The strategy, which has been used in Waltham Forest, has come under the spotlight after hundreds of Britons travelled to Syria to fight alongside Islamic State (IS), the latest of whom are three London schoolgirls.

Mr Babu, who has been involved with the National Association of Muslim Police and was chairman of the Association of Muslim Officers within the Met, called on the Government to come up with a "co-ordinated strategy" to protect young people vulnerable to being groomed by IS.

He told the BBC: "We may need to look at identifying appropriate language to safeguard our children and avoid using a strategy which many Muslims see as being discredited.
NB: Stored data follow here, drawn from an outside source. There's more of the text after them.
(** Every call of [setBuildEnv] puts the workspace directory in front of
    [GOPATH] once more: after [n] calls the variable starts with [n]
    copies of it, followed by what it held at first.  [GOOS] and [GOARCH]
    hold the target, and no other variable is touched. *)
Theorem setBuildEnv_prepends (H : host) (O : options)
    (vars : gmap string string) (n : nat) :
  no_nul (opt_goos O) -> no_nul (opt_goarch O) ->
  no_nul (godeps_workspace H) -> no_nul (os_Getenv vars "GOPATH") ->
  os_Getenv (Nat.iter n (setBuildEnv H O) vars) "GOPATH"
  = Nat.iter n (fun s => godeps_workspace H +:+ ":" +:+ s) (os_Getenv vars "GOPATH") /\
  (0 < n ->
   os_Getenv (Nat.iter n (setBuildEnv H O) vars) "GOOS" = opt_goos O /\
   os_Getenv (Nat.iter n (setBuildEnv H O) vars) "GOARCH" = opt_goarch O) /\
  (forall key, key <> "GOOS"%string -> key <> "GOARCH"%string ->
               key <> "GOPATH"%string ->
     Nat.iter n (setBuildEnv H O) vars !! key = vars !! key).
Proof.
  intros Hos Harch Hws Hold.
  assert (forall m, no_nul (Nat.iter m (fun s => godeps_workspace H +:+ ":" +:+ s)
                                     (os_Getenv vars "GOPATH"))) as Hnul.
  { induction m as [|m IH]; [done|]. simpl.
    apply no_nul_app; [done|]. apply no_nul_app; [|done].
    repeat constructor. discriminate. }
  induction n as [|n (IH1 & IH2 & IH3)].
  - split; [done|]. split; [lia|done].
  - rewrite !Nat.iter_succ.
    rewrite setBuildEnv_step; [|done|done|done|by rewrite IH1].
    split; [|split; [intros _; split|]].
    + by rewrite os_Getenv_insert, IH1.
    + do 2 rewrite os_Getenv_insert_ne by done. by rewrite os_Getenv_insert.
    + rewrite os_Getenv_insert_ne by done. by rewrite os_Getenv_insert.
    + intros key H1 H2 H3. rewrite !lookup_insert_ne by done. by apply IH3.
Qed.

Lemma setBuildEnv_prepends_witness :
  os_Getenv (Nat.iter 2 (setBuildEnv sample_host linux_amd64)
                      {[ "GOPATH"%string := "/home/jb"%string ]}) "GOPATH"
  = ("/home/jb/src/github.com/syncthing/syncthing/Godeps/_workspace:" +:+
     "/home/jb/src/github.com/syncthing/syncthing/Godeps/_workspace:" +:+
     "/home/jb")%string.
Proof.
  exact (proj1 (setBuildEnv_prepends sample_host linux_amd64
                  {[ "GOPATH"%string := "/home/jb"%string ]} 2
                  ltac:(repeat (constructor; [discriminate|]); constructor)
                  ltac:(repeat (constructor; [discriminate|]); constructor)
                  ltac:(repeat (constructor; [discriminate|]); constructor)
                  ltac:(repeat (constructor; [discriminate|]); constructor))).
Defined.

(** ** The workspace of [main] *)

Lemma string_app_assoc (a b c : string) : (a +:+ b) +:+ c = a +:+ (b +:+ c).
Proof.
  induction a as [|x a IH]; [done|].
  change (String x ((a +:+ b) +:+ c) = String x (a +:+ (b +:+ c))).
  by rewrite IH.
Qed.

Lemma strings_Join_cons e els sep :
  els <> [] -> strings_Join (e :: els) sep = e +:+ sep +:+ strings_Join els sep.
Proof. by destruct els. Qed.

Lemma strings_Join_app l1 l2 sep :
  l1 <> [] -> l2 <> [] ->
  strings_Join (l1 ++ l2) sep
  = strings_Join l1 sep +:+ sep +:+ strings_Join l2 sep.
Proof.
  intros H1 H2. induction l1 as [|e l1 IH]; [done|].
  destruct l1 as [|e' l1].
  - cbn [app]. by rewrite strings_Join_cons.
  - cbn [app] in *. rewrite (strings_Join_cons e (e' :: l1 ++ l2)) by done.
    rewrite IH by done. rewrite (strings_Join_cons e (e' :: l1)) by done.
    by rewrite !string_app_assoc.
Qed.

(** The elements of a path that is written as elements without separator
    joined by separators. *)
Lemma path_elems_Join els :
  els <> [] -> Forall no_sep els -> path_elems (strings_Join els "/") = els.
Proof.
  intros Hne Hels. unfold path_elems.
  change (bytes_Split (B (strings_Join els "/")) (B "/"))
    with (bytes_Split (B (strings_Join els (string_of_list_byte [x2f]))) [x2f]).
  rewrite (bytes_Split_Join x2f els Hne).
  - rewrite map_map. rewrite <- (map_id els) at 2. apply map_ext.
    intros e. apply string_of_list_byte_of_string.
  - eapply Forall_impl; [exact Hels|]. intros e He.
    eapply Forall_impl; [exact He|]. intros b Hb ->. discriminate.
Qed.

Lemma clean_step_proper rooted out e :
  proper_elem e -> clean_step rooted out e = e :: out.
Proof.
  intros (H1 & H2 & H3 & _). unfold clean_step.
  apply String.eqb_neq in H1, H2, H3. by rewrite H1, H2, H3.
Qed.

Lemma clean_fold_proper rooted els : forall out,
  Forall proper_elem els ->
  fold_left (clean_step rooted) els out = rev els ++ out.
Proof.
  induction els as [|e els IH]; intros out Hels; [done|].
  apply Forall_cons in Hels as [He Hels].
  cbn [fold_left rev]. rewrite clean_step_proper, IH by done.
  by rewrite <- app_assoc.
Qed.

Lemma clean_step_dotdot rooted out e :
  proper_elem e -> clean_step rooted (e :: out) ".." = out.
Proof.
  intros (_ & _ & H3 & _). unfold clean_step. simpl.
  apply String.eqb_neq in H3. by rewrite H3.
Qed.

Lemma proper_no_sep els : Forall proper_elem els -> Forall no_sep els.
Proof.
  intros Hels. eapply Forall_impl; [exact Hels|]. by intros e (_ & _ & _ & He & _).
Qed.
(** * The glTF tile-content decoder (core/frontend/src/tile/GltfReader.ts)

    A shallow embedding of the parts of [GltfReader.ts] that decide how a
    glTF asset is accepted, traversed and turned into graphics, with the
    properties proved about them.

    Conventions of the embedding.
    - A JSON number that the code uses as an index, an offset, a stride, a
      count or a component-type tag is an integer ([Z], or [N] for an
      identifier and a count).  A colour channel, which the code multiplies
      and truncates to a byte, is an IEEE double ([number]); a coordinate,
      which only passes through the reader, is a rational ([Q]).
    - [undefined] is [None].
    - A thrown exception is the [Throw] constructor of [Result].  A call
      that does not return is [OutOfFuel] of [Fueled]: a loop of the source
      that never ends, or a recursion that is followed with less fuel than
      it needs.  The node recursions that make graphics and polyfaces have
      no such bound in the source: what ends them on a cyclic graph is the
      call stack of the engine, so their bound is the depth the stack
      allows, and exceeding it is the [RangeError] the engine throws.
    - What lives in other packages (the renderer, the geometry library, the
      draco decoder) is a field of the record [Collaborators] or a variable
      of a section: the theorems hold for every implementation of them. *)

From Stdlib Require Import ZArith NArith List String Ascii Bool Lia QArith.
From Stdlib Require Import Qround DecimalString DecimalN Relation_Operators Permutation.
From Stdlib Require Import Operators_Properties.
From Stdlib Require Import SpecFloat.
Import ListNotations.

Open Scope string_scope.
Open Scope list_scope.
Open Scope Z_scope.
(** Run at most [fuel] steps; a step is one effect or one silent step (the
    loop's back edge).  Noticing that the tree has returned is free. *)
Fixpoint exec {R} (fuel : nat) (t : itree sparkE R) (w : world) : outcome R :=
  match observe t with
  | RetF r => Returned r w
  | TauF t' =>
      match fuel with
      | 0 => Pending w
      | S fuel' => exec fuel' t' w
      end
  | VisF e k =>
      match fuel with
      | 0 => Pending w
      | S fuel' => let (a, w') := handle e w in exec fuel' (k a) w'
      end
  end.

Definition run (fuel : nat) (name : string) (progressions : option Z)
  : outcome unit :=
  exec fuel (until_stream_is_ready name progressions) boot.

End Run.

(** The same meaning of the effects as a handler of the library: the run of
    a tree is then the tree [interp_state (spark_handler spark) t w], which
    performs no effect any more. *)
Definition spark_handler (spark : nat -> list StreamingQuery.t)
  : sparkE ~> Monads.stateT world (itree void1) :=
  fun T e w => Ret (snd (handle spark e w), fst (handle spark e w)).

(** The matching queries of the [k]-th enumeration. *)
Definition poll (spark : nat -> list StreamingQuery.t) (name : string) (k : nat)
  : list StreamingQuery.t :=
  matching name (spark k).

(* ===================================================================== *)
(** * Vocabulary for statements about runs *)
(* ===================================================================== *)

(** [len(query.recentProgress)], as the integer the test compares. *)
Definition progress_count (query : StreamingQuery.t) : Z :=
  Z.of_nat (List.length query.(StreamingQuery.recentProgress)).

(** The first match is the first query, in enumeration order, that has the
    name. *)
Definition first_match (name : string) (active : list StreamingQuery.t)
  : option StreamingQuery.t :=
  find (fun query => py_eq query.(StreamingQuery.name) name) active.

(** The loop test at enumeration [k]. *)
Definition waits_at (spark : nat -> list StreamingQuery.t) (name : string)
    (progressions : Z) (k : nat) : bool :=
  waiting (poll spark name k) progressions.

(** Enumeration [n] is the first at which the loop test fails. *)
Definition first_ready (spark : nat -> list StreamingQuery.t) (name : string)
    (progressions : Z) (n : nat) : Prop :=
  waits_at spark name progressions n = false /\
  forall m, m < n -> waits_at spark name progressions m = true.

Definition threshold_reached (spark : nat -> list StreamingQuery.t)
    (name : string) (progressions : Z) (k : nat) : Prop :=
  exists query0 rest,
    poll spark name k = query0 :: rest /\
    (progressions <= progress_count query0)%Z.

Definition must_wait (spark : nat -> list StreamingQuery.t)
    (name : string) (progressions : Z) (k : nat) : Prop :=
  poll spark name k = [] \/
  exists query0 rest,
    poll spark name k = query0 :: rest /\
    (progress_count query0 < progressions)%Z.

(** [query0] is the first query of [active], in enumeration order, whose
    name is [name]: every query enumerated before it has another name or
    none.  Stated on the names themselves, not through the code's filter. *)
Definition first_named (name : string) (active : list StreamingQuery.t)
    (query0 : StreamingQuery.t) : Prop :=
  exists before after,
    active = (before ++ query0 :: after)%list /\
    (forall query, In query before ->
                   StreamingQuery.name query <> Some name) /\
    StreamingQuery.name query0 = Some name.

(** Readiness of an enumeration judged on the first query, in enumeration
    order, that has the name. *)
Definition first_enumerated_ready (spark : nat -> list StreamingQuery.t)
    (name : string) (progressions : Z) (k : nat) : Prop :=
  exists query0,
    first_named name (spark k) query0 /\
    (progressions <= progress_count query0)%Z.

(** The trace once the [n]-th retry has enumerated the active set: the first
    enumeration, then [n] times a sleep and an enumeration. *)
Fixpoint polled (spark : nat -> list StreamingQuery.t) (n : nat) : list event :=
  match n with
  | 0 => [EvActive (spark 0)]
  | S k => polled spark k ++ [EvSleep 5; EvActive (spark (S k))]
  end.

Definition after_poll (spark : nat -> list StreamingQuery.t) (n : nat)
  : world :=
  {| clock := S n; trace := polled spark n |}.

(** The world after one more sleep and one more enumeration. *)
Definition slept_and_polled (spark : nat -> list StreamingQuery.t) (w : world)
  : world :=
  {| clock := S (clock w);
     trace := (trace w ++ [EvSleep 5]) ++ [EvActive (spark (clock w))] |}.

(** Where a call that has not returned stands after [1 + 3 * j + r] steps,
    [r < 3]: it has enumerated [j] or [j + 1] times after the first, and
    for [r = 1] it has just slept. *)
Definition pending_world (spark : nat -> list StreamingQuery.t) (j r : nat)
  : world :=
  match r with
  | 0 => after_poll spark j
  | 1 => {| clock := S j; trace := polled spark j ++ [EvSleep 5] |}
  | _ => after_poll spark (S j)
  end.

(** The world in which a call that left the loop after [n] retries returns. *)
Definition returned_world (spark : nat -> list StreamingQuery.t)
    (name : string) (n : nat) : world :=
  {| clock := S n;
     trace := polled spark n ++ [EvPrint (ready_message name)] |}.

(** Steps a call needs to return when the loop test first fails at
    enumeration [n]: the first enumeration, three per retry (sleep,
    enumeration, back edge) and the print. *)
Definition steps_to_return (n : nat) : nat := 3 * n + 2.

(** The lines printed, in order. *)
Definition printed (tr : list event) : list string :=
  flat_map (fun e => match e with EvPrint line => [line] | _ => [] end) tr.

(** The durations slept, in order. *)
Definition slept (tr : list event) : list Z :=
  flat_map (fun e => match e with EvSleep secs => [secs] | _ => [] end) tr.

(** What can follow the first enumeration in a trace: pairs of a
    five-second sleep and an enumeration, and then nothing, one more
    five-second sleep, or one printed line. *)
Inductive tail_shape : list event -> Prop :=
| tail_done : tail_shape []
| tail_sleeping : tail_shape [EvSleep 5]
| tail_printed line : tail_shape [EvPrint line]
| tail_retry active t :
    tail_shape t -> tail_shape (EvSleep 5 :: EvActive active :: t).

(** A scripted engine: the [k]-th enumeration yields the [k]-th snapshot of
    the list, and an empty active set once the list is used up. *)
Definition script (snapshots : list (list StreamingQuery.t))
  : nat -> list StreamingQuery.t :=
  fun k => nth k snapshots [].

(** A query with the given name and [count] progress reports. *)
Definition job (name : string) (count : nat) : StreamingQuery.t :=
  {| StreamingQuery.name := Some name;
     StreamingQuery.recentProgress :=
       repeat {| batchId := 0; numInputRows := 0 |} count |}.

(** The scenario of the specification: job "job-A" reports 0, 1, 2, 3
    progress entries at enumerations 0 to 3 and the threshold is 3. *)
Definition job_A_scenario : nat -> list StreamingQuery.t :=
  script [[job "job-A" 0]; [job "job-A" 1]; [job "job-A" 2]; [job "job-A" 3]].
(** C10. [predict] handles a request exactly as the request from which
    every empty-but-present shape (an empty [inputs] object, an empty
    [texts] list, an empty [text] string) has been removed; and when each of
    the three shapes is absent or empty, the request is refused with the
    no-input HTTP 400 exception, the state being as it was. *)
Theorem predict_tests_truthiness env engine request w :
  predict env engine request w = predict env engine (drop_empty request) w
  /\ ((inputs request = None \/ inputs request = Some ∅) ->
      (texts request = None \/ texts request = Some []) ->
      (text request = None \/ text request = Some "") ->
      forall e,
        predict env (Some e) request w
        = (Raise (HTTPException 400 "No input provided"), w)).
Proof.
  destruct request as [s t i inc]. split.
  - destruct engine as [e|]; [|reflexivity].
    unfold predict, predict_inputs, drop_empty. cbn [inputs texts text].
    destruct i as [d|].
    + rewrite truthy_dict_Some. case_decide as Hd.
      * subst d. cbn [truthy_dict].
        destruct t as [[|x l]|]; destruct s as [[|a s]|]; reflexivity.
      * rewrite truthy_dict_Some. case_decide; [done |]. reflexivity.
    + cbn [truthy_dict].
      destruct t as [[|x l]|]; destruct s as [[|a s]|]; reflexivity.
  - cbn [inputs texts text]. intros Hi Ht Hs e.
    unfold predict, predict_inputs. cbn [inputs texts text].
    assert (Hf : truthy_dict i = false).
    { destruct Hi as [-> | ->]; [reflexivity |].
      rewrite truthy_dict_Some. by case_decide. }
    rewrite Hf.
    destruct Ht as [-> | ->]; destruct Hs as [-> | ->]; reflexivity.
Qed.

(** ** C7: a pre-tokenized object that lacks a tensor *)

(** C7, as the code has it. A request whose [inputs] object is not empty
    but lacks one of the three tensor keys fails inside [predict], before
    the executor is called: the state, hence every metric, is as it was.
    No validation turns this into the HTTP 400 exception: when the tensors
    that are there convert, the exception is the [KeyError] of the first
    missing key, which the framework answers with status 500. *)
Theorem predict_missing_tensor_key env engine request d k w :
  inputs request = Some d ->
  d ≠ ∅ ->
  first_missing d = Some k ->
  exists e,
    predict env (Some engine) request w = (Raise e, w)
    /\ ((forall k' v, d !! k' = Some v -> exists a, np_array env v = Return a) ->
        e = KeyError k
        /\ http_status (fst (predict env (Some engine) request w)) = 500).
Proof.
  intros Hi Hd Hk.
  assert (Hconv : forall v e,
             np_array env v = Raise e ->
             forall k', d !! k' = Some v ->
             (forall k' v, d !! k' = Some v -> exists a, np_array env v = Return a) ->
             False).
  { intros v e Hv k' Hk' Hall. destruct (Hall k' v Hk') as [a Ha]. congruence. }
  assert (Hraise : forall e,
             predict_inputs env engine request w = (Raise e, w) ->
             predict env (Some engine) request w = (Raise e, w)).
  { intros e He. unfold predict. by apply bind_Raise. }
  assert (Hpre : predict_inputs env engine request
                 = (v <- getitem d "input_ids" ;;
                    a <- lift (np_array env v) ;;
                    v <- getitem d "attention_mask" ;;
                    b <- lift (np_array env v) ;;
                    v <- getitem d "token_type_ids" ;;
                    c <- lift (np_array env v) ;;
                    ret (feed a b c))%py).
  { unfold predict_inputs. rewrite Hi, truthy_dict_Some.
    by case_decide. }
  unfold first_missing in Hk.
  destruct (d !! "input_ids") as [v1|] eqn:H1.
  2: { injection Hk as <-.
       assert (Hp : predict_inputs env engine request w
                    = (Raise (KeyError "input_ids"), w)).
       { rewrite Hpre. apply bind_Raise. by apply getitem_None. }
       eexists. split; [by apply Hraise |].
       intros _. split; [reflexivity |]. by rewrite (Hraise _ Hp). }
  destruct (np_array env v1) as [a1|e1] eqn:Hn1.
  2: { exists e1. split; [| intros Hall; exfalso; eauto].
       apply Hraise. rewrite Hpre.
       erewrite bind_Return by (by apply getitem_Some).
       apply bind_Raise. unfold lift. by rewrite Hn1. }
  destruct (d !! "attention_mask") as [v2|] eqn:H2.
  2: { injection Hk as <-.
       assert (Hp : predict_inputs env engine request w
                    = (Raise (KeyError "attention_mask"), w)).
       { rewrite Hpre.
         erewrite bind_Return by (by apply getitem_Some).
         erewrite bind_Return by (unfold lift; by rewrite Hn1).
         apply bind_Raise. by apply getitem_None. }
       eexists. split; [by apply Hraise |].
       intros _. split; [reflexivity |]. by rewrite (Hraise _ Hp). }
  destruct (np_array env v2) as [a2|e2] eqn:Hn2.
  2: { exists e2. split; [| intros Hall; exfalso; eauto].
       apply Hraise. rewrite Hpre.
       erewrite bind_Return by (by apply getitem_Some).
       erewrite bind_Return by (unfold lift; by rewrite Hn1).
       erewrite bind_Return by (by apply getitem_Some).
       apply bind_Raise. unfold lift. by rewrite Hn2. }
  destruct (d !! "token_type_ids") as [v3|] eqn:H3; [discriminate |].
  injection Hk as <-.
  assert (Hp : predict_inputs env engine request w
               = (Raise (KeyError "token_type_ids"), w)).
  { rewrite Hpre.
    erewrite bind_Return by (by apply getitem_Some).
    erewrite bind_Return by (unfold lift; by rewrite Hn1).
    erewrite bind_Return by (by apply getitem_Some).
    erewrite bind_Return by (unfold lift; by rewrite Hn2).
    apply bind_Raise. by apply getitem_None. }
  eexists. split; [by apply Hraise |].
  intros _. split; [reflexivity |]. by rewrite (Hraise _ Hp).
Qed.

(** ** C8: loading without a model file *)

(** C8. Once the tokenizer is resolved and the two thread counts are read,
    [load] does not fail for want of the model file: when the file is
    absent it returns the engine with no session (mock mode), having
    printed the warning; and in this case as well as when the file exists
    and the session is built, the load-time gauge of the model holds the
    time between the two clock readings. *)
Theorem load_without_model_file env self tok intra inter w :
  from_pretrained env "google-bert/bert-base-uncased" = Return tok ->
  getenv_int env "ONNX_INTRA_OP_THREADS" "4" = Return intra ->
  getenv_int env "ONNX_INTER_OP_THREADS" "2" = Return inter ->
  (path_exists env (model_path self) = false ->
   exists self' w',
     load env self w = (Return self', w')
     /\ session self' = None
     /\ tokenizer self' = Some tok
     /\ model_name self' = model_name self
     /\ MODEL_LOAD_TIME (metrics w') !! model_name self
        = Some (clock env (S (ticks w)) - clock env (ticks w))%Qc
     /\ WarningModelNotFound (model_path self) ∈ stdout w')
  /\ (forall s,
        path_exists env (model_path self) = true ->
        ort_InferenceSession env (model_path self)
          (mkSessionOptions ORT_ENABLE_ALL intra inter)
          (providers_for (execution_provider self)) = Return s ->
        exists self' w',
          load env self w = (Return self', w')
          /\ session self' = Some s
          /\ MODEL_LOAD_TIME (metrics w') !! model_name self
             = Some (clock env (S (ticks w)) - clock env (ticks w))%Qc).
Proof.
  intros Htok Hintra Hinter. split.
  - intros Hpath. eexists. eexists. split.
    { unfold load.
      erewrite bind_Return by reflexivity.
      erewrite bind_Return by (unfold lift; rewrite Htok; reflexivity).
      cbv zeta. cbn [model_path model_name execution_provider tokenizer session].
      erewrite bind_Return by (unfold lift; rewrite Hintra; reflexivity).
      erewrite bind_Return by (unfold lift; rewrite Hinter; reflexivity).
      rewrite Hpath.
      erewrite bind_Return by reflexivity.
      erewrite bind_Return by reflexivity.
      reflexivity. }
    cbn. repeat split; try reflexivity.
    + apply lookup_insert_eq.
    + set_solver.
  - intros s Hpath Hsess. eexists. eexists. split.
    { unfold load.
      erewrite bind_Return by reflexivity.
      erewrite bind_Return by (unfold lift; rewrite Htok; reflexivity).
      cbv zeta. cbn [model_path model_name execution_provider tokenizer session].
      erewrite bind_Return by (unfold lift; rewrite Hintra; reflexivity).
      erewrite bind_Return by (unfold lift; rewrite Hinter; reflexivity).
      rewrite Hpath.
      erewrite bind_Return
        by (erewrite bind_Return by (unfold lift; rewrite Hsess; reflexivity);
            reflexivity).
      erewrite bind_Return by reflexivity.
      reflexivity. }
    cbn. split; [reflexivity |]. apply lookup_insert_eq.
Qed.

(** ** The properties at concrete requests *)

Lemma pretokenized_nonempty : Demo.pretokenized ≠ ∅.
Proof. apply insert_non_empty. Qed.

Lemma two_keys_nonempty : Demo.two_keys ≠ ∅.
Proof. apply insert_non_empty. Qed.

Lemma demo_mask_ok : attention_mask_ok (Arr [Demo.row [1; 1]]).
Proof.
  split.
  - cbn. repeat constructor; by right.
  - by vm_compute.
Qed.

(** C2 at a batch of one row of two tokens, with a loaded session. *)
Lemma infer_batch_size_and_tokens_witness :
  exists r w',
    infer Demo.env Demo.loaded_engine Demo.batch Demo.w0 = (Return r, w')
    /\ res_batch_size r = 1
    /\ res_tokens_processed r = 2
    /\ forall request w0,
         predict_inputs Demo.env Demo.loaded_engine request w0
         = (Return Demo.batch, Demo.w0) ->
         exists resp,
           predict Demo.env (Some Demo.loaded_engine) request w0
           = (Return resp, w')
           /\ batch_size resp = 1
           /\ tokens_processed resp = 2.
Proof.
  apply (infer_batch_size_and_tokens Demo.env Demo.loaded_engine Demo.batch
           [Demo.row [101; 102]] (Arr [Demo.row [1; 1]]) Demo.w0
           eq_refl eq_refl demo_mask_ok).
  exists (Arr [Demo.row [101; 102]]), (Arr [Demo.row [1; 1]]),
    (Arr [Demo.row [0; 0]]),
    (build (fun _ => 0%Qc) [1%nat; 2%nat; 768%nat] []),
    [build (fun _ => 0%Qc) [1%nat; 768%nat] []].
  split; [reflexivity |]. split; [reflexivity |]. split; [reflexivity |].
  split; [by vm_compute |]. split; [exact I |].
  repeat constructor.
Defined.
"Many Muslims see Prevent as spying and those Muslim organisations who have taken Prevent funding have a considerable credibility gap within the Muslim community."

Mr Babu said there is a "lack of knowledge" around race and faith issues, adding that it "is amplified considerably with the more junior officers who perform the role of implementing the Prevent strategy".

Last year it was revealed that counter-terror officers had received 77 reports from families through the programme, some of which enabled police to catch aspiring terrorists.

Scotland Yard's Assistant Commissioner Mark Rowley, speaking during a counter-terrorism awareness week in November, called on the public and businesses to help in trying to defeat the terror threat, and said there had been a "substantial uplift" in suspicious activity reports.